(Dataset entries):
(** Lines 75-83. *)
Definition caf_weights_of (ws : option (list float)) (skeleton : list (Z * Z))
  : M ClassAttrs (option (list float)) :=
  match ws with
  | Some ws =>
      (caf_weights <- comprehension
                        (fun '(bone1, bone2) =>
                           w1 <- lift (getitem ws (bone1 - 1)) ;;
                           w2 <- lift (getitem ws (bone2 - 1)) ;;
                           ret (max_ w1 w2)) skeleton ;;
       let total := np_sum caf_weights in
       let n := float_of_int (len caf_weights) in
       ret (Some ((fun w => (w / total * n)%float) <$> caf_weights)))%py
  | None => ret None
  end.

(** [DentalKp.__init__]: the [head_metas] of the new instance.  The
    call [super().__init__()] goes to [openpifpaf.datasets.DataModule]
    and touches none of the attributes read here. *)
Definition init : M ClassAttrs (list HeadMeta) :=
  (c <- get ;;
   keypoints <- assert_not_none (dental_keypoints c) ;;
   sigmas <- assert_not_none (dental_sigmas c) ;;
   skeleton <- assert_not_none (dental_skeleton c) ;;
   caf_weights <- caf_weights_of (weights c) skeleton ;;
   let cif := Cif "cif" "dental" keypoints sigmas (dental_pose c) skeleton
                (dental_score_weights c) (weights c) (upsample_stride c) in
   let caf := Caf "caf" "dental" keypoints sigmas (dental_pose c) skeleton
                caf_weights (upsample_stride c) in
   ret [cif; caf])%py.

End Init.

(** The transforms [common_eval_preprocess] instantiates. *)
#[local] Unset Elimination Schemes.
Inductive Transform : Type :=
| NormalizeAnnotations
| RescaleAbsolute (long_edge : Z)
| CenterPadTight (multiple : Z)
| CenterPad (target_size : Z)
| RotateBy90 (fixed_angle : Z)
| DeterministicEqualChoice (transforms : list (option Transform)) (salt : Z).
#[local] Set Elimination Schemes.

(** An entry of the list [common_eval_preprocess] returns: [None], a
    transform, or (for the extended scale) a list of transforms. *)
Inductive Entry : Type :=
| ENone
| ETransform (t : Transform)
| EList (l : list Transform).

(** Truth value of an int and of a float. *)
Definition truthy (z : Z) : bool := negb (z =? 0).
Definition truthy_float (x : float) : bool := negb (x =? 0.0)%float.

(** [DentalKp.common_eval_preprocess], lines 261-294. *)
Definition common_eval_preprocess : M ClassAttrs (list Entry) :=
  (c <- get ;;
   rescale_t <-
     (if eval_extended_scale c then
        assert_ (truthy (eval_long_edge c)) "" ;;;
        ret (EList [DeterministicEqualChoice
                      [Some (RescaleAbsolute (eval_long_edge c));
                       Some (RescaleAbsolute ((eval_long_edge c - 1) / 2 + 1))] 1])
      else if truthy (eval_long_edge c) then
        ret (ETransform (RescaleAbsolute (eval_long_edge c)))
      else ret ENone) ;;
   padding_t <-
     (if batch_size c =? 1 then ret (CenterPadTight 16)
      else
        assert_ (truthy (eval_long_edge c)) "" ;;;
        ret (CenterPad (eval_long_edge c))) ;;
   let orientation_t :=
     if truthy_float (eval_orientation_invariant c)
     then ETransform (DeterministicEqualChoice
                        [None; Some (RotateBy90 90); Some (RotateBy90 180);
                         Some (RotateBy90 270)] 3)
     else ENone in
   ret [ETransform NormalizeAnnotations; rescale_t; ETransform padding_t;
        orientation_t])%py.

End DentalKp.

(** ** More sample inputs *)

Module SampleMore.

(** A stand-in for the builtin [int] on unsigned decimal literals. *)
Fixpoint digits_value (s : string) (acc : Z) : option Z :=
  match s with
  | EmptyString => Some acc
  | String c s' =>
      let n := Z.of_nat (Ascii.nat_of_ascii c) in
      if (48 <=? n) && (n <=? 57) then digits_value s' (10 * acc + (n - 48))
      else None
  end.

Definition int_of_digits (s : string) : option Z :=
  match s with
  | EmptyString => None
  | _ => digits_value s 0
  end.

(** [--debug-indices cif:5 caf:12 --debug-cif-c] *)
Definition visualizer_args : VisualizerCli.Args :=
  VisualizerCli.mkArgs (VisualizerCli.Strings [ "cif:5"; "caf:12" ]%string)
    false true false false false false.

(** [--debug-indices cif:5 caf --debug] *)
Definition visualizer_args_no_colon : VisualizerCli.Args :=
  VisualizerCli.mkArgs (VisualizerCli.Strings [ "cif:5"; "caf" ]%string)
    false false false false false true.
(** * Interview Helper: the structured-output fallback of [app.py]

    A shallow embedding of [app.py] (the two-stage prompt-chaining CLI) and
    of the parts of Python it rests on, followed by the properties its
    specification states about the parser, the repair escalation and the
    orchestrator, and by further properties of the prompts, the parser, the
    repair and [main] that the code shows.

    Conventions of the embedding.
    - A Python [str] is a Rocq [string] holding its UTF-8 encoding, a lone
      surrogate being held as the three bytes its code point would take.
      The characters the program looks for (braces, quotes, JSON
      punctuation and whitespace) are ASCII, and an ASCII byte never occurs
      inside a longer UTF-8 sequence, so searching and slicing on bytes
      cuts the text where Python cuts it.  Offsets reported in messages
      count code points.
    - Python's [None] and JSON's [null] are one value, [JNull].
    - [json.loads], [json.dumps] and [json.dump] follow CPython 3.11, with
      the limits of the interpreter as it starts.  [int] refuses a numeral
      of more than 4300 digits with a [ValueError].  The scanner raises
      [RecursionError] when the stack has no room for the next call; how
      much room there is where the program calls the decoder is a parameter
      of the world.  Neither is a [JSONDecodeError], so neither is caught
      by the parser.  The encoders need no more room than the decoder had,
      and print every integer the decoder accepted.  A [float] is kept as
      the decimal it was read from; how Python prints one is a parameter of
      the encoder.
    - A run of [main] is a function of the world around it: the
      environment, the command line once parsed, the lines typed at the
      console (a finite list, then end of file) and the generation service,
      which answers each request with a text or raises.  The run yields
      what [main] returns or the exception that escapes it, and the list of
      what it printed, requested, decoded and wrote.
    - Both files are opened with [encoding="utf-8"]: a text that holds a
      lone surrogate cannot be written, the write raises
      [UnicodeEncodeError] and the file keeps what was written before.
      Opening a file succeeds, and standard output takes every text, so
      that [print] does not raise. *)

From Stdlib Require Import Strings.String Strings.Ascii List ZArith Lia Bool.
From Stdlib Require Import Numbers.DecimalString.
Import ListNotations.

Set Warnings "-register-all".

Open Scope string_scope.
Open Scope bool_scope.

(** ** Python [str] operations *)

Module PyStr.

(** [c in s] for a one-character [c]. *)
Fixpoint contains (c : ascii) (s : string) : bool :=
  match s with
  | EmptyString => false
  | String a r => if Ascii.eqb a c then true else contains c r
  end.

(** [s.find(c)]: the least index of [c], or [-1]. *)
Fixpoint find (c : ascii) (s : string) : Z :=
  match s with
  | EmptyString => (-1)%Z
  | String a r =>
      if Ascii.eqb a c then 0%Z
      else match find c r with
           | Zneg _ => (-1)%Z
           | i => (i + 1)%Z
           end
  end.

(** [s.rfind(c)]: the greatest index of [c], or [-1]. *)
Fixpoint rfind (c : ascii) (s : string) : Z :=
  match s with
  | EmptyString => (-1)%Z
  | String a r =>
      match rfind c r with
      | Zneg _ => if Ascii.eqb a c then 0%Z else (-1)%Z
      | i => (i + 1)%Z
      end
  end.

Definition len (s : string) : Z := Z.of_nat (String.length s).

(YOUR TASK):
Reproduce, word for word and in full, only the lines above that start at the line with "let cif := Cif" and run through the line with "caf_weights (upsample_stride c)", both ends included.

(EXERCISE ANSWER):
   let cif := Cif "cif" "dental" keypoints sigmas (dental_pose c) skeleton
                (dental_score_weights c) (weights c) (upsample_stride c) in
   let caf := Caf "caf" "dental" keypoints sigmas (dental_pose c) skeleton
                caf_weights (upsample_stride c) in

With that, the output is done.